→ **Your assignment**:
Even where a line looks wrong, copy it exactly and include every entry.
*** Block opens ***
Lemma sendUp_finishes h1 h2 s n p :
  0 <= n < N -> 0 <= p <= 2 -> spanning_tree_ (nodes s n) = Some (Tree.makeDefault n N) ->
  Inv (if decide (cnt s n p = nkids n + 1) then PUp n p else NoPend) s ->
  (Inv (PPass n p) s -> p < num_phases -> finishes s n (h2 p (nodes s n))) ->
  finishes s n (sendUpTree h1 h2 p (nodes s n)).
Proof.
  intros Hn Hp Ht HI H2. destruct (iv_node _ _ HI n) as (N1 & N2 & N3).
  pose proof (count_at_lookup (nodes s n) p Hp N3) as Hc. fold (cnt s n p) in Hc.
  unfold sendUpTree. rewrite (run_tree _ _ _ Ht), (run_count _ _ _ _ Hc), Tree.numChildren_length. fold (nkids n).
  destruct (Z.eqb_spec (cnt s n p) (nkids n + 1)) as [E|E].
  2: { rewrite decide_False in HI by done. exists (nodes s n), []. split; [done|]. split; [by apply Inv_same|constructor]. }
  rewrite decide_True in HI by done.
  assert (Tree.isRoot (Tree.makeDefault n N) = (n =? 0)) as -> by (unfold Tree.isRoot; simpl; by destruct (n =? 0)).
  destruct (Z.eqb_spec n 0) as [->|Hn0]; cbn [negb].
  - destruct (Z.ltb_spec p num_phases) as [Hlt|Hge]; unfold num_phases in *.
    + apply H2; [|done]. apply (default_Inv_ext _ (upd s 0 (nodes s 0) [])); try done.
      * intros v. by rewrite upd_same_node.
      * simpl. by rewrite app_nil_r.
      * apply (step_tell s 0 p); [done|]. right. right. split_and!; done || lia.
    + exists (nodes s 0), []. split; [done|]. split; [|constructor].
      apply (step_tell s 0 p); [done|]. right. left. split_and!; done || lia.
  - exists (nodes s n), [SendSync (Tree.parentOf n) p]. split; [|split; [|by repeat constructor]].
    + unfold sendPhaseMsg. rewrite run_get, N1, Tree.makeDefault_parent by lia.
      pose proof (Tree.parentOf_bounds n ltac:(lia)). destruct (Z.eqb_spec n (Tree.parentOf n)); [lia|done].
    + apply (step_tell s n p); [done|]. by left.
Qed.

(** What the rest of a handler does from the state after its first part. *)
Lemma finishes_then s n g os (run : M unit) :
  phase_only os -> finishes (upd s n g os) n (run (nodes (upd s n g os) n)) ->
  finishes s n (match run g with Ok (a, g', o2) => Ok (a, g', os ++ o2) | Stop e => Stop e end).
Proof.
  intros Hph (g2 & o2 & E & HI & Hph2). rewrite upd_node in E. rewrite E. exists g2, (os ++ o2).
  split; [done|]. split; [by apply (Inv_upd_upd NoPend s n g os)|by apply Forall_app].
Qed.

Lemma handlers_finish fuel :
  (forall s n p, Inv (PCount n p) s -> 2 * (3 - p) <= Z.of_nat fuel -> finishes s n (localSync fuel p (nodes s n))) /\
  (forall s n p, Inv (PPass n p) s -> 2 * (3 - p) <= Z.of_nat fuel + 1 -> finishes s n (newPhaseSendChildren fuel p (nodes s n))).
Proof.
  induction fuel as [|fuel [IH1 IH2]]; (split; intros s n p HI Hf; destruct (iv_pend _ _ HI) as (Hn & Hp)); try lia.
  - cbn [localSync]. destruct Hp as [Hp Hp'].
    destruct (step_build s n p HI) as (g1 & E1 & HI1 & Ht1 & _). rewrite (run_step _ _ _ _ _ _ E1).
    apply (finishes_then s n g1 []); [constructor|]. set (s1 := upd s n g1 []) in *.
    destruct (count_kept s1 n p HI1) as (g2 & E2 & Ec2 & Ht2 & HI2); [unfold s1; by rewrite upd_node|].
    rewrite (run_step _ _ _ _ _ _ E2). apply (finishes_then s1 n g2 []); [constructor|].
    apply sendUp_finishes; try done; [by rewrite upd_node|by rewrite Ec2|].
    intros HIp Hlt. apply IH2; [done|]. unfold num_phases in Hlt. lia.
  - cbn [newPhaseSendChildren]. unfold newPhaseSendChildrenWith. destruct (pass_facts s n p HI) as [Hcur Htree].
    rewrite (run_tree _ _ _ Htree), Tree.makeDefault_children, Tree.numChildren_length.
    destruct (iv_node _ _ HI n) as (N1 & _).
    assert ((if 0 <? Z.of_nat (length (kids n)) then
        for_each (kids n) (sendPhaseMsg (newPhaseSendChildren fuel) SendNewPhase p) else nop) (nodes s n)
      = Ok (tt, nodes s n, (fun c => SendNewPhase c p) <$> kids n)) as E.
    { pose proof (send_news (newPhaseSendChildren fuel) n p (nodes s n) (kids n) N1 (not_own_child n ltac:(lia))) as E.
      destruct (Z.ltb_spec 0 (Z.of_nat (length (kids n)))); [done|]. destruct (kids n); [done|simpl in *; lia]. }
    rewrite (run_step _ _ _ _ _ _ E). unfold newPhase. rewrite run_get.
    rewrite run_assert by (by apply Z.eqb_eq). rewrite run_modify.
    assert (wrap PhaseType (p + 1) = p + 1) as ->.
    { apply wrap_id; [unfold ity_ok; simpl; lia|unfold in_ty, tmin, tmax; simpl; lia]. }
    apply (finishes_then s n (with_phase (p + 1) (nodes s n)) _ (localSync fuel (p + 1))).
    + apply Forall_fmap, Forall_forall. done.
    + apply IH1; [by apply step_pass|lia].
Qed.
*** Block closes ***
→ **Answer space**:
Lemma sendUp_finishes h1 h2 s n p :
  0 <= n < N -> 0 <= p <= 2 -> spanning_tree_ (nodes s n) = Some (Tree.makeDefault n N) ->
  Inv (if decide (cnt s n p = nkids n + 1) then PUp n p else NoPend) s ->
  (Inv (PPass n p) s -> p < num_phases -> finishes s n (h2 p (nodes s n))) ->
  finishes s n (sendUpTree h1 h2 p (nodes s n)).
Proof.
  intros Hn Hp Ht HI H2. destruct (iv_node _ _ HI n) as (N1 & N2 & N3).
  pose proof (count_at_lookup (nodes s n) p Hp N3) as Hc. fold (cnt s n p) in Hc.
  unfold sendUpTree. rewrite (run_tree _ _ _ Ht), (run_count _ _ _ _ Hc), Tree.numChildren_length. fold (nkids n).
  destruct (Z.eqb_spec (cnt s n p) (nkids n + 1)) as [E|E].
  2: { rewrite decide_False in HI by done. exists (nodes s n), []. split; [done|]. split; [by apply Inv_same|constructor]. }
  rewrite decide_True in HI by done.
  assert (Tree.isRoot (Tree.makeDefault n N) = (n =? 0)) as -> by (unfold Tree.isRoot; simpl; by destruct (n =? 0)).
  destruct (Z.eqb_spec n 0) as [->|Hn0]; cbn [negb].
  - destruct (Z.ltb_spec p num_phases) as [Hlt|Hge]; unfold num_phases in *.
    + apply H2; [|done]. apply (default_Inv_ext _ (upd s 0 (nodes s 0) [])); try done.
      * intros v. by rewrite upd_same_node.
      * simpl. by rewrite app_nil_r.
      * apply (step_tell s 0 p); [done|]. right. right. split_and!; done || lia.
    + exists (nodes s 0), []. split; [done|]. split; [|constructor].
      apply (step_tell s 0 p); [done|]. right. left. split_and!; done || lia.
  - exists (nodes s n), [SendSync (Tree.parentOf n) p]. split; [|split; [|by repeat constructor]].
    + unfold sendPhaseMsg. rewrite run_get, N1, Tree.makeDefault_parent by lia.
      pose proof (Tree.parentOf_bounds n ltac:(lia)). destruct (Z.eqb_spec n (Tree.parentOf n)); [lia|done].
    + apply (step_tell s n p); [done|]. by left.
Qed.

(** What the rest of a handler does from the state after its first part. *)
Lemma finishes_then s n g os (run : M unit) :
  phase_only os -> finishes (upd s n g os) n (run (nodes (upd s n g os) n)) ->
  finishes s n (match run g with Ok (a, g', o2) => Ok (a, g', os ++ o2) | Stop e => Stop e end).
Proof.
  intros Hph (g2 & o2 & E & HI & Hph2). rewrite upd_node in E. rewrite E. exists g2, (os ++ o2).
  split; [done|]. split; [by apply (Inv_upd_upd NoPend s n g os)|by apply Forall_app].
Qed.

Lemma handlers_finish fuel :
  (forall s n p, Inv (PCount n p) s -> 2 * (3 - p) <= Z.of_nat fuel -> finishes s n (localSync fuel p (nodes s n))) /\
  (forall s n p, Inv (PPass n p) s -> 2 * (3 - p) <= Z.of_nat fuel + 1 -> finishes s n (newPhaseSendChildren fuel p (nodes s n))).
Proof.
  induction fuel as [|fuel [IH1 IH2]]; (split; intros s n p HI Hf; destruct (iv_pend _ _ HI) as (Hn & Hp)); try lia.
  - cbn [localSync]. destruct Hp as [Hp Hp'].
    destruct (step_build s n p HI) as (g1 & E1 & HI1 & Ht1 & _). rewrite (run_step _ _ _ _ _ _ E1).
    apply (finishes_then s n g1 []); [constructor|]. set (s1 := upd s n g1 []) in *.
    destruct (count_kept s1 n p HI1) as (g2 & E2 & Ec2 & Ht2 & HI2); [unfold s1; by rewrite upd_node|].
    rewrite (run_step _ _ _ _ _ _ E2). apply (finishes_then s1 n g2 []); [constructor|].
    apply sendUp_finishes; try done; [by rewrite upd_node|by rewrite Ec2|].
    intros HIp Hlt. apply IH2; [done|]. unfold num_phases in Hlt. lia.
  - cbn [newPhaseSendChildren]. unfold newPhaseSendChildrenWith. destruct (pass_facts s n p HI) as [Hcur Htree].
    rewrite (run_tree _ _ _ Htree), Tree.makeDefault_children, Tree.numChildren_length.
    destruct (iv_node _ _ HI n) as (N1 & _).
    assert ((if 0 <? Z.of_nat (length (kids n)) then
        for_each (kids n) (sendPhaseMsg (newPhaseSendChildren fuel) SendNewPhase p) else nop) (nodes s n)
      = Ok (tt, nodes s n, (fun c => SendNewPhase c p) <$> kids n)) as E.
    { pose proof (send_news (newPhaseSendChildren fuel) n p (nodes s n) (kids n) N1 (not_own_child n ltac:(lia))) as E.
      destruct (Z.ltb_spec 0 (Z.of_nat (length (kids n)))); [done|]. destruct (kids n); [done|simpl in *; lia]. }
    rewrite (run_step _ _ _ _ _ _ E). unfold newPhase. rewrite run_get.
    rewrite run_assert by (by apply Z.eqb_eq). rewrite run_modify.
    assert (wrap PhaseType (p + 1) = p + 1) as ->.
    { apply wrap_id; [unfold ity_ok; simpl; lia|unfold in_ty, tmin, tmax; simpl; lia]. }
    apply (finishes_then s n (with_phase (p + 1) (nodes s n)) _ (localSync fuel (p + 1))).
    + apply Forall_fmap, Forall_forall. done.
    + apply IH1; [by apply step_pass|lia].
Qed.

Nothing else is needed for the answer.